Academic journal article The American Biology Teacher

Modeling Exponential Population Growth

Academic journal article The American Biology Teacher

Modeling Exponential Population Growth

Article excerpt

[ILLUSTRATION OMITTED]

The concept of population growth patterns is a key component of understanding evolution by natural selection and population dynamics in ecosystems. The National Science Education Standards (NSES) include standards related to population growth in sections on biological evolution, interdependence of organisms, and science in personal and social perspectives (NRC, 1996). Organisms have the potential to achieve exponential growth under ideal conditions, yet sustained exponential growth is not found in nature. This observation is a cornerstone of the theory of evolution through natural selection (Mayr, 1982). Factors that limit growth can lead to evolutionary change in a population and can have "profound effects on the interactions between organisms" (NRC, 1996). To promote understanding of the concept of exponential growth, a set of activities was developed to engage students by integrating mathematical principles with the science concepts.

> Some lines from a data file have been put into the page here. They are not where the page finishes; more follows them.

(** What a suspended run leaves: its chunks after [chs0] in the sidecar, a checkpoint to resume
    from, the inserts of all checkpoints in the packs, and the repository healthy. *)
Lemma suspend_run fn led vol size_ rdr w s we b r r' bs ess chs0 d : let chs := (chunkStream p rdr).1 in let ts := insertsOf (led (rp_manifests r)) in
  pl_CheckpointFn p = Some fn → recorder fn (runID p o) led → pl_Resumable p = true → runnable p o → digestStart p = Ok (Some d) →
  (∀ x, Sum256 (d ++ x) = Sum256 (concat (Data <$> chs0) ++ x)) → tiled (len (concat (Data <$> chs0))) chs → preparable p K o chs → gapless (Some d) rdr w s →
  ready p K o r bs ess ts (entryFor p <$> chs0) (len chs) → at_rest r → (∀ c, c ∈ chs0 → known p (indexMap bs ess) ts c) →
  (∀ pr dl, last (led (rp_manifests r)) = Some (pr, dl) → marks p (indexMap bs ess) chs0 pr ts) →
  run p o false vol size_ (outcomeAt p (Some d) rdr we b s) r = (r', Err PeSuspended) →
  let ts' := insertsOf (led (rp_manifests r')) in let pre := chs0 ++ take (length (g_stored s)) chs in
  healthy p K r' bs ess ∧ at_rest r' ∧ Forall (replayable p K (packsOf r')) ts' ∧
  stat (rp_manifests r') (ManifestRepo.EntriesPath (runID p o)) = Some (DnmFile.entryBytes (entryFor p <$> pre)) ∧
  ∃ pr dl, last (led (rp_manifests r')) = Some (pr, dl) ∧ marks p (indexMap bs ess) pre pr ts'.
Proof.
  intros chs ts Hfn Hrec Hres Hru Hds Hd Ht Hp Hgl [Hhe [Hts Hre] Hkn (m & Hoe & Hst) Hh0 (Hfu & Hfa & Hfn2) Hsz] Hrest Hk0 Hm0 Hrun ts' pre.
  pose proof (gapless_deliver d rdr w s chs0 Hres Hp Ht Hd Hgl) as Hdl. fold chs in Hdl. set (pcs := snd <$> g_stored s) in *.
  assert (Hn : len pcs ≤ len chs).
  { assert (Hlen : ∀ pre pcs cs, deliver p K pre pcs cs → length pcs = length cs).
    { clear. intros pre pcs. revert pre. induction pcs as [|pc pcs IH]; intros pre [|c cs]; try done. intros (_ & _ & _ & _ & H). cbn. f_equal. by eapply IH. }
    apply Hlen in Hdl. rewrite length_take in Hdl. lia. }
  pose proof (he_limit _ _ _ _ _ Hhe) as Hlim. destruct (openStore_filling p r Hlim Hfu Hfa) as (Hfi & Hfs & Hpn & Hmx & Hky).
  assert (Hsm : small_packs (packsOf r)) by (rewrite <- Hfs; apply filling_small; [done|rewrite Hmx; apply Hru]).
  destruct (openIndex_good p K o r bs ess size_ ts (entryFor p <$> chs0) (len pcs) Hru Hhe Hts Hsm Hre ltac:(lia) ltac:(lia) Hkn) as (i & Hoi & Hix & Hod).
  destruct (openIndex_covers r bs ess size_ ts (len pcs) i Hru Hhe Hts Hsm Hre ltac:(lia) ltac:(lia) Hoi) as (Hcv & Hky2 & E1 & E2 & E3 & E4).
  assert (Hled : led m = led (rp_manifests r)).
  { unfold openEntries in Hoe. rewrite (bool_decide_eq_false_2 (is_Some (pl_StreamManifest p))) in Hoe by (rewrite (ru_stream _ _ Hru); by intros [? ?]). cbn [orb] in Hoe. destruct (pl_resume p).
    - unfold ManifestRepo.OpenEntryWriterResume in Hoe. destruct (_ || _); [done|]. destruct (stat _ _); [|done]. destruct (_ <? _); [done|]. injection Hoe as <-. apply (rc_frame _ _ _ Hrec).
    - injection Hoe as <-. apply (rc_frame _ _ _ Hrec). }
  destruct (storeLoop_tracked p K (runID p o) fn led Hfn Hrec (indexMap bs ess) (ix_disk (di_index i)) (insert_all bs ∅) (di_dir i) (packsOf r) pcs (ru_seals _ _ Hru) chs0 _
    (firstSession p i (openStore p r) m) Hdl) as (s1 & Hloop & Hg & [T1 T2 T3 T4]).
  { split; cbn [firstSession se_index se_store se_manifests se_stream]; [by rewrite Hfs| |rewrite Hpn; lia|done|by rewrite (ru_stream _ _ Hru)]. rewrite Hmx, Hky, Hfs. split_and!; [done|apply Hru|done|done|reflexivity]. }
  { split; cbn [firstSession se_index se_store se_manifests se_pending se_checkpointWritten]; rewrite ?Hled, ?app_nil_r; [done|by rewrite Hfs|done|]. destruct (last _) as [[pr dl]|] eqn:El; [by eapply Hm0|done]. }
  assert (Hoc : oc_received (outcomeAt p (Some d) rdr we b s) = pcs) by (unfold outcomeAt; by destruct (chunkStream p rdr)).
  rewrite <- Hoc in Hloop. destruct (run_suspended vol size_ _ r r' i (Some d) m s1 (ru_bound _ _ Hru) (ru_mode _ _ Hru) (ru_stream _ _ Hru) Hoi Hds Hoe Hloop (chunker_not_suspended _ _ _ _ _) Hrun) as [Hr' Hcw].
  pose proof Hg as [[_ (C1 & C2 & C3)] (G1 & [G2 G3] & G4 & G5) _ Hsc _]. destruct (CloseStore_seals (pl_hooks p) (se_store s1) (ru_seals _ _ Hru) (fi_ok _ G1)) as (st & Hcs & Hfst).
  assert (Hpk : packsOf r' = cs_files (se_store s1)).
  { rewrite Hr'. unfold abandon, packsOf. destruct (DCloseDiscard _). cbn. by rewrite Hcs. }
  assert (Hman : rp_manifests r' = se_manifests s1) by (rewrite Hr'; unfold abandon; by destruct (DCloseDiscard _)).
  assert (Hidx : rp_index r' = (DCloseDiscard (se_index s1)).2) by (rewrite Hr'; unfold abandon; by destruct (DCloseDiscard _)).
  destruct (discarded_healthy r r' (se_index s1) bs ess Hhe Hrest C2) as [H1 H2]; rewrite ?C3; try done; [|by rewrite Hpk|rewrite Hpk, <- G3; apply G1|].
  { intros Hkn0. destruct (E4 Hkn0) as [-> <-]. split; [done|]. apply (cv_disk _ _ _ _ _ T1). }
  unfold ts'. rewrite Hman, Hpk. split_and!; [done|done|by apply Forall_app in T2 as [? _]|exact Hsc|].
  destruct (last (led (se_manifests s1))) as [[pr dl]|]; [by exists pr, dl|congruence].
Qed.
End run.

Students explore the concepts of population growth by predicting the growth potential of a plant population. Understanding exponential growth in a population includes knowledge of population dynamics, the mathematical principles used to calculate growth over time, and the ability to interpret the graphical representations of population growth. To facilitate the calculation and representation of growth patterns, students use a graphing calculator. Graphing calculators allow the students to predict population growth trends when conditions change and to answer questions about the future growth potential of a population. Students then apply the concepts they have learned by predicting how human population will grow in the future if current population trends continue. Finally, students discuss limits to population growth in nature and consequences of these limits to population phenotypic structure.

* Background

The plant model used is the bell pepper plant (Capsicum annuum). Bell peppers are annual plants (Crockett, 1972) and the fruits are readily available in supermarkets. However, any annual fruit with multiple seeds can be used. Before beginning the activity, it may be necessary to briefly review plant growth and development. Include the fact that the seeds are the potential offspring and are found in fruits. Annual plants produce seeds that typically germinate the next year (or later), and the parent plant only survives one year. Some plants, including the bell pepper, can self-fertilize. Using an annual plant allows for simplifying assumptions to be made about the potential for population growth. Students can then develop their own equation to use in graphing the population potential over a number of years. In this model of plant growth, the assumptions are:

1. The peppers distributed to the class represent the fruits from one pepper plant.

2. The number of seeds in the peppers is the offspring of one pepper plant.

3. The number of seeds produced by every pepper plant in a population will be equal to the total number of seeds in the peppers counted by the class.

4. Conditions are ideal. There are unlimited space and unlimited nutrients to support growth. There is no plant predation or disease. Climate is stable and favorable for growth.

5. All the plants die at the end of the summer.

6. All seeds produced by the pepper plants will grow a plant the following year.

7. There is only one generation of pepper plants per year.

8. The number of plants at the inception of the population model is one.

These assumptions allow the students to calculate and graph a simple population growth equation by eliminating survivorship of plants in the next generation. The death rate is assumed to be 100%.

This activity has been used successfully in undergraduate biology courses for majors and non-majors, and graduate courses in science teacher preparation. …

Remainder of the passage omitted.